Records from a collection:
####################
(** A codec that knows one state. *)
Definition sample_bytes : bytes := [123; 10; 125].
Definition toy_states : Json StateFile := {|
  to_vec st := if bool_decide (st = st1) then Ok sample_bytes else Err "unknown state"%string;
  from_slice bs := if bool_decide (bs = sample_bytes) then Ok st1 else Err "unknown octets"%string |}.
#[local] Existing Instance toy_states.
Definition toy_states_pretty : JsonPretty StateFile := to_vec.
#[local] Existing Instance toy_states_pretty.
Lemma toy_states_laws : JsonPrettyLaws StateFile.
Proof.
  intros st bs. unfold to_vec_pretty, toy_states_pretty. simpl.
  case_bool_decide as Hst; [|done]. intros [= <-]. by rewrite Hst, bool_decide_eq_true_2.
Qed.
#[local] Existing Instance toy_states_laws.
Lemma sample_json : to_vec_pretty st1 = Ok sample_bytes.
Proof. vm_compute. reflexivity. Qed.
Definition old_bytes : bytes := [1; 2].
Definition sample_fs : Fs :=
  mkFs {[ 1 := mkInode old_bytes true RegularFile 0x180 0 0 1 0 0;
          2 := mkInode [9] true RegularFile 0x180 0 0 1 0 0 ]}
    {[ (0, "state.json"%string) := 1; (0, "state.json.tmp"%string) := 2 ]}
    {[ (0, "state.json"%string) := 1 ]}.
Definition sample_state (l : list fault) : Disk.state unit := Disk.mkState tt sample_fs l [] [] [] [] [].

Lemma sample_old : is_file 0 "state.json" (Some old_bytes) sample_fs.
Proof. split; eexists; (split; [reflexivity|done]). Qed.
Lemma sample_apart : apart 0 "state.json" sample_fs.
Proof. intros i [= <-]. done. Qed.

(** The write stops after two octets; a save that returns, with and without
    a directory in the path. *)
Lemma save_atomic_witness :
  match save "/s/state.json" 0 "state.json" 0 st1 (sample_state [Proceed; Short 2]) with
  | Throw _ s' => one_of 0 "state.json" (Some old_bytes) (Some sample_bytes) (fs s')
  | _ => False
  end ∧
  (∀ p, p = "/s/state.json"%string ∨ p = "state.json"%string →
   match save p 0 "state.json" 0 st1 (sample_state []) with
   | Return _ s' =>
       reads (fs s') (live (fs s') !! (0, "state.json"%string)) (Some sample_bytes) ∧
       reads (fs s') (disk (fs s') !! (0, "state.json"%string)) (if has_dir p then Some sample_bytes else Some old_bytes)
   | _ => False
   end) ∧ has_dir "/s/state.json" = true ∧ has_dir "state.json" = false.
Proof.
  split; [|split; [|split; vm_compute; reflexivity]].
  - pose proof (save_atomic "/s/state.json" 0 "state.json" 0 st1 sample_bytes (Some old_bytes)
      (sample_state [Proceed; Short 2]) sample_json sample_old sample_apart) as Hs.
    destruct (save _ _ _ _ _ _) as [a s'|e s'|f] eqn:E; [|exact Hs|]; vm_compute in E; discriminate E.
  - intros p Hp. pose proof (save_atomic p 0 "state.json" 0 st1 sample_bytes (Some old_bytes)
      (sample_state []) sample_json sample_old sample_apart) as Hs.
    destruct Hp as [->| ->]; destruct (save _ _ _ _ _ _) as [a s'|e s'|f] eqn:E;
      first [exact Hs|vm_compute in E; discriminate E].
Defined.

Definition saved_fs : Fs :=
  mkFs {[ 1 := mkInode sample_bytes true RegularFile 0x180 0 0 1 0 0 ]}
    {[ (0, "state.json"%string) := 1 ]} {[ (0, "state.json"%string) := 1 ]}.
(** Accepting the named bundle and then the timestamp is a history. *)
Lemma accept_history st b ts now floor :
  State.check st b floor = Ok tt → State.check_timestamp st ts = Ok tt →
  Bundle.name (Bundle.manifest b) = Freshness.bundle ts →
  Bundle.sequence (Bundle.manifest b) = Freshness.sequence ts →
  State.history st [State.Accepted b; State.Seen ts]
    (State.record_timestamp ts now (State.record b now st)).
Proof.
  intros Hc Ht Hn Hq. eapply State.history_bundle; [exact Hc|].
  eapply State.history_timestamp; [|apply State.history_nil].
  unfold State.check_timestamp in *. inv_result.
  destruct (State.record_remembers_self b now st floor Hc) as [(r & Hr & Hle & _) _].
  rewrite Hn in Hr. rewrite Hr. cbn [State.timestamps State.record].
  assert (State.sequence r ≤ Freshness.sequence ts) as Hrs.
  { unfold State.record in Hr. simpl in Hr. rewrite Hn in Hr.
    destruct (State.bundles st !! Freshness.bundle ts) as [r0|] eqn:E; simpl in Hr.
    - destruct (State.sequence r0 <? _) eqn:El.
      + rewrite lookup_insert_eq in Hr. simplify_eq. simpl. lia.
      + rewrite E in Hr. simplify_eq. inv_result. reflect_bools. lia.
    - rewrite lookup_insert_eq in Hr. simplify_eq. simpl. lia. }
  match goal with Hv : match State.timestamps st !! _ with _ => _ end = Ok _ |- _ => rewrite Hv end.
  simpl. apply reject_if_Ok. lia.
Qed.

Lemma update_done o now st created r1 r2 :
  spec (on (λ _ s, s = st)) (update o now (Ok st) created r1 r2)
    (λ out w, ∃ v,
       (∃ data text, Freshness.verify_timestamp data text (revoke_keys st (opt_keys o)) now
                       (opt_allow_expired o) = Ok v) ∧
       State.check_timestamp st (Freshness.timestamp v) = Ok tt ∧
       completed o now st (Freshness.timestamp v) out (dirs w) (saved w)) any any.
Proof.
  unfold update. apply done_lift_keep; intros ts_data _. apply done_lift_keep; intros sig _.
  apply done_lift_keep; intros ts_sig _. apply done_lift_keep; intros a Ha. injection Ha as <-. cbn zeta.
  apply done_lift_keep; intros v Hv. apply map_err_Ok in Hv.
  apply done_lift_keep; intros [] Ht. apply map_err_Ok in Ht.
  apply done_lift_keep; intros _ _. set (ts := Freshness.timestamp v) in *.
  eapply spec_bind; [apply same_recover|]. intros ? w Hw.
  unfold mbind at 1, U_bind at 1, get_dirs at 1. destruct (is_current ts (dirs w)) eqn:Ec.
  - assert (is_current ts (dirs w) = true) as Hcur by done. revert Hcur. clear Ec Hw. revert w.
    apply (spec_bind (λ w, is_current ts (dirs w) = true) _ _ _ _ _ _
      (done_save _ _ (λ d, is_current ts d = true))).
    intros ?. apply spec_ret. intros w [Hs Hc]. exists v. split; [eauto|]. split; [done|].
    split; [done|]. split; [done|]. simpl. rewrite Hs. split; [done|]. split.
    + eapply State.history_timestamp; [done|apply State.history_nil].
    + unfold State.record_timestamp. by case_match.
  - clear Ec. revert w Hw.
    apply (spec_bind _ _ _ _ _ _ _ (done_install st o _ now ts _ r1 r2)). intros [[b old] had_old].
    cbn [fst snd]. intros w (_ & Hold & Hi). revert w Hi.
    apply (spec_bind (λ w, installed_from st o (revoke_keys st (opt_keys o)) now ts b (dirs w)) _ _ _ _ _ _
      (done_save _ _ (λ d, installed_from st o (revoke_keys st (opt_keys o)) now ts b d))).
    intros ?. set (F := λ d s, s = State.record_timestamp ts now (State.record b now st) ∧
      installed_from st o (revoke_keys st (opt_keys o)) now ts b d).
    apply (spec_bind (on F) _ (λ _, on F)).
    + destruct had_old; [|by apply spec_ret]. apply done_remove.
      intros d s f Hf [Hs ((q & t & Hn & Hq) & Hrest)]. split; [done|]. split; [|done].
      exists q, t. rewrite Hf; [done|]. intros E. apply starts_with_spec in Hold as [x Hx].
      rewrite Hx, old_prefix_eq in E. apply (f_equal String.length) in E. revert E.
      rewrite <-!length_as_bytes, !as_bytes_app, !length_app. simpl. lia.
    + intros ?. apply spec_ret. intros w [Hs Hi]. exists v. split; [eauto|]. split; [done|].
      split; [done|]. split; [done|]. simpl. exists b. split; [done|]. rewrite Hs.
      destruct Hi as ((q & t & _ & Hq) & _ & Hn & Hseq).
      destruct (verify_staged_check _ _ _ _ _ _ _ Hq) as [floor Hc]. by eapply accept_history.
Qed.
####################
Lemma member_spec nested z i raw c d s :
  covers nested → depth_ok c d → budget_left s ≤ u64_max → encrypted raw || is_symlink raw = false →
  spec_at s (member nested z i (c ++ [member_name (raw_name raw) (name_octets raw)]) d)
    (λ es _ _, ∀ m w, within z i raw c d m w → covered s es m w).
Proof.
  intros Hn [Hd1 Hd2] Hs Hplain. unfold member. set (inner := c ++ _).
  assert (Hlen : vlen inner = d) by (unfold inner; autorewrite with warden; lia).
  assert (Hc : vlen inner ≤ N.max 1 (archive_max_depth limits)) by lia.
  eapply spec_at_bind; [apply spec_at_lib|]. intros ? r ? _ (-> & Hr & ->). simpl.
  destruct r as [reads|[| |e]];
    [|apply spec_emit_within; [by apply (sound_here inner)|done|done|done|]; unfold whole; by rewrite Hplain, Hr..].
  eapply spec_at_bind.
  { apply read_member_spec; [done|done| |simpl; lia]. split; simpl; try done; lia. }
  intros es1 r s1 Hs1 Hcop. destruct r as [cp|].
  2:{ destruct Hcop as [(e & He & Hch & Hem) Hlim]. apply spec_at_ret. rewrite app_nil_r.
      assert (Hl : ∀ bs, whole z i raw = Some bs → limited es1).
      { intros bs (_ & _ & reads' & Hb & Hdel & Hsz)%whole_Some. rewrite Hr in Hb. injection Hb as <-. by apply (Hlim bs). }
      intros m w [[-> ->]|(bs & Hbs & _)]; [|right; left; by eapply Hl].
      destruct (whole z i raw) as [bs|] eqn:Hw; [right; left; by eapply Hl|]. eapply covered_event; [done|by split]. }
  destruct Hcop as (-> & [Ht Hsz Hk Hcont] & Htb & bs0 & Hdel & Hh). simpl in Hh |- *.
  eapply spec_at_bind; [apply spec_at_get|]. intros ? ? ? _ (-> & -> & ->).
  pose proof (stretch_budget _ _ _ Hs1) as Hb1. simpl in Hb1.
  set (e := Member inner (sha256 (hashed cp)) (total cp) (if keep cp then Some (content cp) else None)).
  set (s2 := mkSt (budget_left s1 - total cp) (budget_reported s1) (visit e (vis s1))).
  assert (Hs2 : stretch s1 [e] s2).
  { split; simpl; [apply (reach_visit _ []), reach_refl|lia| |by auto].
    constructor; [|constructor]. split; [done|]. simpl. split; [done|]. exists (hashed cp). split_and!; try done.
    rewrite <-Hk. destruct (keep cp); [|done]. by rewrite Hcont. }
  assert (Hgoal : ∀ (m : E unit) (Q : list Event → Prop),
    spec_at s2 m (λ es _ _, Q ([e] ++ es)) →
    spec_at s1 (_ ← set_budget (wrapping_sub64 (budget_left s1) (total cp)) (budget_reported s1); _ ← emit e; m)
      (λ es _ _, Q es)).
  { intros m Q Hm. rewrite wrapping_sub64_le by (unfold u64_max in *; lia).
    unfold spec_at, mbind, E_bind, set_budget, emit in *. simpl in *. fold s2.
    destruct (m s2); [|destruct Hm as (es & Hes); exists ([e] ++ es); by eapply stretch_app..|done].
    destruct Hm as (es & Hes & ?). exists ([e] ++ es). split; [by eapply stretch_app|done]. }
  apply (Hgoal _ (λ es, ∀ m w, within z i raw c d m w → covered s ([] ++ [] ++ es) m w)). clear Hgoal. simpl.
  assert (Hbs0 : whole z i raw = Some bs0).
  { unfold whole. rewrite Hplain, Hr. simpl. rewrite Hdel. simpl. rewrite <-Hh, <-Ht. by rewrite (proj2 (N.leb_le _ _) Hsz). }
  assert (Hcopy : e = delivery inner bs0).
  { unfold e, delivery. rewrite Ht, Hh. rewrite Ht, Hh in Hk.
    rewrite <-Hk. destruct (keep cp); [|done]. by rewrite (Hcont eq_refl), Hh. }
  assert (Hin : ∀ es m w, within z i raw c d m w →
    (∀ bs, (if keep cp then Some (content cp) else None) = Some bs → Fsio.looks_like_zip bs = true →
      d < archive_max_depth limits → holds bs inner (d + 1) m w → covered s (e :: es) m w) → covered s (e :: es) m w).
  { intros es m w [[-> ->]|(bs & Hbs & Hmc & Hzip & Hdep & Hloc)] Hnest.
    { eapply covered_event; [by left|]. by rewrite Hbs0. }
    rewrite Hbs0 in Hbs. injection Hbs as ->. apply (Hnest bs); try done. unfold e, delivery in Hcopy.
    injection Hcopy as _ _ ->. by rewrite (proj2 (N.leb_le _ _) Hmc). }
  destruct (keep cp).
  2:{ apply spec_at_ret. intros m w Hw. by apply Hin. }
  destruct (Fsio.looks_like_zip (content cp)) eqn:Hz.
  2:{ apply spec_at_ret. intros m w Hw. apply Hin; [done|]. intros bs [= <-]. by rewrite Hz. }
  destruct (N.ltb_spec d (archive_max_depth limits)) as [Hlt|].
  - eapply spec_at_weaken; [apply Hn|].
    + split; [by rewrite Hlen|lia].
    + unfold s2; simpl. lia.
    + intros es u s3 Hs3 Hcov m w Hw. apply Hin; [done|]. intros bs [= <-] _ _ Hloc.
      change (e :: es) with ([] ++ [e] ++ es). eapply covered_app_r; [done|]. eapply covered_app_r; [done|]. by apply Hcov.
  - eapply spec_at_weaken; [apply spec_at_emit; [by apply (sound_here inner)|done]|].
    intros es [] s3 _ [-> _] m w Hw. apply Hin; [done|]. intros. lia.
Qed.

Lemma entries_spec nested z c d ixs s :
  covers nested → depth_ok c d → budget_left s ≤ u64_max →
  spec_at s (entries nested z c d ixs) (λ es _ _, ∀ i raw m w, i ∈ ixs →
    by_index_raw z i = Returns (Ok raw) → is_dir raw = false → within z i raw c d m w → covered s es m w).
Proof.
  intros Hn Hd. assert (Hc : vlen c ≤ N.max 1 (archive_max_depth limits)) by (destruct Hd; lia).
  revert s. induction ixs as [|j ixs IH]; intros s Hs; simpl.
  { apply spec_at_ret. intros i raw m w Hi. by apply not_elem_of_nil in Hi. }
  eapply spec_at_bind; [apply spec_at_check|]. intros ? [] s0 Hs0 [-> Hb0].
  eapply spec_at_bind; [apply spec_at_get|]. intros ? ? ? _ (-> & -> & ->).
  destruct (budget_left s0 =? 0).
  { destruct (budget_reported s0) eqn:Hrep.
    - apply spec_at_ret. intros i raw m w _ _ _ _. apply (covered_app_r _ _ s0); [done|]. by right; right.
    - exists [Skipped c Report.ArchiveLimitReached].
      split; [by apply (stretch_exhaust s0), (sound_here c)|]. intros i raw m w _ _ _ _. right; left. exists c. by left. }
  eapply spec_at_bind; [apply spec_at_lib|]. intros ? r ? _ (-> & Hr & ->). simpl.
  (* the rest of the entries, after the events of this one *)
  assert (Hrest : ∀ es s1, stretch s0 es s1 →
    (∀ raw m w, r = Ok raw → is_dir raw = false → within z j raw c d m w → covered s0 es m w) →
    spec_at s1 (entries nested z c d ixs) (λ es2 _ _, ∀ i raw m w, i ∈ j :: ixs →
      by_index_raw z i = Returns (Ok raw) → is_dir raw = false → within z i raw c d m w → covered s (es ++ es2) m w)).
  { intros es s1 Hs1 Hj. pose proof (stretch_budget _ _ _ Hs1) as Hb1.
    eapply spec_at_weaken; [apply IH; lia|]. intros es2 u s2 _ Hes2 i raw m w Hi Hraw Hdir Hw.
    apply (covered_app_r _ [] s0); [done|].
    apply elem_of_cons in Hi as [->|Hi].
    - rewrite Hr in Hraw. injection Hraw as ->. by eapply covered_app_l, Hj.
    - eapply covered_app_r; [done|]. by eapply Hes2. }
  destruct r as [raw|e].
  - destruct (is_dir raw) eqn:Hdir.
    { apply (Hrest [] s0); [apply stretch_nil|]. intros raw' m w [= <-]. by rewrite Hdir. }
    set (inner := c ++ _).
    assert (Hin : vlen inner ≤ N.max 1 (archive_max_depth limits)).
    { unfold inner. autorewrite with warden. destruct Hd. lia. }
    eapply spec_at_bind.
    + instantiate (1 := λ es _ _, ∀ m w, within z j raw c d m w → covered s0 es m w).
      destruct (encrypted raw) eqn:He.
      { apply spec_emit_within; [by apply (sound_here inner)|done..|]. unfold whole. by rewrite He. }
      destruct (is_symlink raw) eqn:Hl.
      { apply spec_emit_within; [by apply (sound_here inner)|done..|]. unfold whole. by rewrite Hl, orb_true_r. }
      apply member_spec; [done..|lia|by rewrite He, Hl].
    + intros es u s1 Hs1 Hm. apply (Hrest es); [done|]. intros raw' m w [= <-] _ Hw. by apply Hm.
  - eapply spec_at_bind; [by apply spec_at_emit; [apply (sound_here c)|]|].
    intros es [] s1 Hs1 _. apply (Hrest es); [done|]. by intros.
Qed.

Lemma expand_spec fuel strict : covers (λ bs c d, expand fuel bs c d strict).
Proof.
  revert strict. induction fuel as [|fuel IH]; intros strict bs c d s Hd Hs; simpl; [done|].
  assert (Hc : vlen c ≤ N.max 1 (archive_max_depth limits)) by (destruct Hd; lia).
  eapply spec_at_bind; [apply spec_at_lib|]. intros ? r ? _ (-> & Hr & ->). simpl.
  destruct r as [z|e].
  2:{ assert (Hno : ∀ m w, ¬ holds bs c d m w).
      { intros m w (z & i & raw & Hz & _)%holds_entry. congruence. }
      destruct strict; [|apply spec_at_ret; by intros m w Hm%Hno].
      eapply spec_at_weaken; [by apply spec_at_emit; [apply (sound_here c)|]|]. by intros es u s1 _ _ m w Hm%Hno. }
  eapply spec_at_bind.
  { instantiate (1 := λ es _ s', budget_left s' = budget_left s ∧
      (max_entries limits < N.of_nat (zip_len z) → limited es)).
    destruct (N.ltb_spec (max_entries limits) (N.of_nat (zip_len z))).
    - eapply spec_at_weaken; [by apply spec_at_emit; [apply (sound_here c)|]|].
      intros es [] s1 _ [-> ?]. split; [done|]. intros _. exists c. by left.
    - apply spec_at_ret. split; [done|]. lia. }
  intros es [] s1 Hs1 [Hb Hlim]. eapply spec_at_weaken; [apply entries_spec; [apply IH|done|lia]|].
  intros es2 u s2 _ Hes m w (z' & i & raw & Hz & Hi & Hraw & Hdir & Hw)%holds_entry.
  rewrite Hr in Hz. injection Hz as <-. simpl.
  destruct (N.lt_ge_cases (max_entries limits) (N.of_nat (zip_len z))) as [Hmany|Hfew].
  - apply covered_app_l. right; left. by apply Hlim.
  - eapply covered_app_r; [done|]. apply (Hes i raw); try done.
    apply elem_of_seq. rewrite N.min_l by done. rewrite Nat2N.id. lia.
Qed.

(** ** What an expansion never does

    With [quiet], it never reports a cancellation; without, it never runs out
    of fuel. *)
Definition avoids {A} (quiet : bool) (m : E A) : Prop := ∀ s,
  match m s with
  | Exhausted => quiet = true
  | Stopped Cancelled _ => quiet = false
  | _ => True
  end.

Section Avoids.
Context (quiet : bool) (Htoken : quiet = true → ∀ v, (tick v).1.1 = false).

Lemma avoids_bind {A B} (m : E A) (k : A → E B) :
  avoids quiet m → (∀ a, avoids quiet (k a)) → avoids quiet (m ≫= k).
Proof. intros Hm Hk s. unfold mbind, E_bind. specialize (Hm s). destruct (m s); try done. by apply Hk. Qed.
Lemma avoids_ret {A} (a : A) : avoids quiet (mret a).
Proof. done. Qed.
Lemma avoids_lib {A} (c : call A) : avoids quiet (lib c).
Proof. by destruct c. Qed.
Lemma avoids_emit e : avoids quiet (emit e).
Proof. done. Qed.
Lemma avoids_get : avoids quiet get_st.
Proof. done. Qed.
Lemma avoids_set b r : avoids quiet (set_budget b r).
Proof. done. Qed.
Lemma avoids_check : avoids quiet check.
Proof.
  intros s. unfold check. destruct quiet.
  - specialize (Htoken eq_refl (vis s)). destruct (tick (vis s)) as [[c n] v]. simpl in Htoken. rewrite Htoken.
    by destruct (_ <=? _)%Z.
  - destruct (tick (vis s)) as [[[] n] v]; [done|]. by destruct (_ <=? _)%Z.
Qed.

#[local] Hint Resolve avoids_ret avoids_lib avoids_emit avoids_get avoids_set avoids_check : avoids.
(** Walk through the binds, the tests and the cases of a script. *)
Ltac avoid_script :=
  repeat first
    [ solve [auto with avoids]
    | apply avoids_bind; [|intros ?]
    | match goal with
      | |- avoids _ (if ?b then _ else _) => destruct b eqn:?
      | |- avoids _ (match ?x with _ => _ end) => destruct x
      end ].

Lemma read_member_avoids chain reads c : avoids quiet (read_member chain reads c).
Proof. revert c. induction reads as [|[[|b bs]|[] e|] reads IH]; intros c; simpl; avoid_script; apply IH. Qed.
####################
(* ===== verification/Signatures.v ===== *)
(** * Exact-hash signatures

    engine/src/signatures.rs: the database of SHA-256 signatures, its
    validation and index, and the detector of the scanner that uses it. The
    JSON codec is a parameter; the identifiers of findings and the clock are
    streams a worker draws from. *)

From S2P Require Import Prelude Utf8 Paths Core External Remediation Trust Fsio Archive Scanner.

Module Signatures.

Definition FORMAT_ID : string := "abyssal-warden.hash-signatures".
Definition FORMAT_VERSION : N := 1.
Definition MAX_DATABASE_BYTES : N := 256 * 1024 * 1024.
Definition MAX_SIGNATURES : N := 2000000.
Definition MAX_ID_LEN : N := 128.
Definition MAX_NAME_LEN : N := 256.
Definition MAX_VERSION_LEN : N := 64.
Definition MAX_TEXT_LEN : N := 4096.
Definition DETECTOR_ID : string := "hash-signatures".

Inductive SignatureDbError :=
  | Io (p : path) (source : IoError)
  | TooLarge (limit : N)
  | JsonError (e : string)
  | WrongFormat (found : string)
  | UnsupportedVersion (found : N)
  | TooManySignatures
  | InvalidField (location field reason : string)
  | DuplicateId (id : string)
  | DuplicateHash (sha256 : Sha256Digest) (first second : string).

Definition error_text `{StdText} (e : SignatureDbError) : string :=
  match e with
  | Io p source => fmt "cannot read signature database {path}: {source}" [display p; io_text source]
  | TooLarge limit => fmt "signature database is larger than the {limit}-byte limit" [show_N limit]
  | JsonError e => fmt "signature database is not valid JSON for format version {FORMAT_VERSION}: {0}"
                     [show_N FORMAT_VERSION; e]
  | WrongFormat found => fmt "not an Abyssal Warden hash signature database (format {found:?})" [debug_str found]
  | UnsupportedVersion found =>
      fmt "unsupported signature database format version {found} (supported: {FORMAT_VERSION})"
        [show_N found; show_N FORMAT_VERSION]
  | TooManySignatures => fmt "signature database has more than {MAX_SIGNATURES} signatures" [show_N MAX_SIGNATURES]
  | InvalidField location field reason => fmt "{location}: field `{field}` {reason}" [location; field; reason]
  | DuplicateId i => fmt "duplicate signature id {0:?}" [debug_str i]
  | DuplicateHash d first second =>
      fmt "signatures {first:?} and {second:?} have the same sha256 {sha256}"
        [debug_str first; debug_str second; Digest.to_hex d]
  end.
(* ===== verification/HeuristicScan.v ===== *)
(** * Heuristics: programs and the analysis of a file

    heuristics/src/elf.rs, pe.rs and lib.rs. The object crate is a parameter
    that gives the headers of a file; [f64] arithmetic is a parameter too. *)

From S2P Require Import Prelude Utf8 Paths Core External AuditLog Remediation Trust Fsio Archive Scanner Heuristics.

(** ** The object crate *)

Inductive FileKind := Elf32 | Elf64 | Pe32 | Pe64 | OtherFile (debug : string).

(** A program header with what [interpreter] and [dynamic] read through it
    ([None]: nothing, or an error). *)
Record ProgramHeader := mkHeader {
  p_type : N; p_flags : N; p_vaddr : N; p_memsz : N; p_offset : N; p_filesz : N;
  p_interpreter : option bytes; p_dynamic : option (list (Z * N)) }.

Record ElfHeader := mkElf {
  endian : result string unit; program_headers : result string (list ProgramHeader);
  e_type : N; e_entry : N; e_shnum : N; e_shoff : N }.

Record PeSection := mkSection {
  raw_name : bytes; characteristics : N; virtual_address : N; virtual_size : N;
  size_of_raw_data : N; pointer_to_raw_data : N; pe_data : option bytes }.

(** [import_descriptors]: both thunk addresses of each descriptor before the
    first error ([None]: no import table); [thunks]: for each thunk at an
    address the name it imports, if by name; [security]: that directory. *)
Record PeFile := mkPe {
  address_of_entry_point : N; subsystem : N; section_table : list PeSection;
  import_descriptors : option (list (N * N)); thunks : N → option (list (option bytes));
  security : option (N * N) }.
####################
Exercise goal: Above are the records. Copy the lines beginning at the one that has "apply done_lift_keep; intros ts_sig" and ending with the one that has "State.history_timestamp; [done|apply State.history_nil].", unchanged.

Task solution:
  apply done_lift_keep; intros ts_sig _. apply done_lift_keep; intros a Ha. injection Ha as <-. cbn zeta.
  apply done_lift_keep; intros v Hv. apply map_err_Ok in Hv.
  apply done_lift_keep; intros [] Ht. apply map_err_Ok in Ht.
  apply done_lift_keep; intros _ _. set (ts := Freshness.timestamp v) in *.
  eapply spec_bind; [apply same_recover|]. intros ? w Hw.
  unfold mbind at 1, U_bind at 1, get_dirs at 1. destruct (is_current ts (dirs w)) eqn:Ec.
  - assert (is_current ts (dirs w) = true) as Hcur by done. revert Hcur. clear Ec Hw. revert w.
    apply (spec_bind (λ w, is_current ts (dirs w) = true) _ _ _ _ _ _
      (done_save _ _ (λ d, is_current ts d = true))).
    intros ?. apply spec_ret. intros w [Hs Hc]. exists v. split; [eauto|]. split; [done|].
    split; [done|]. split; [done|]. simpl. rewrite Hs. split; [done|]. split.
    + eapply State.history_timestamp; [done|apply State.history_nil].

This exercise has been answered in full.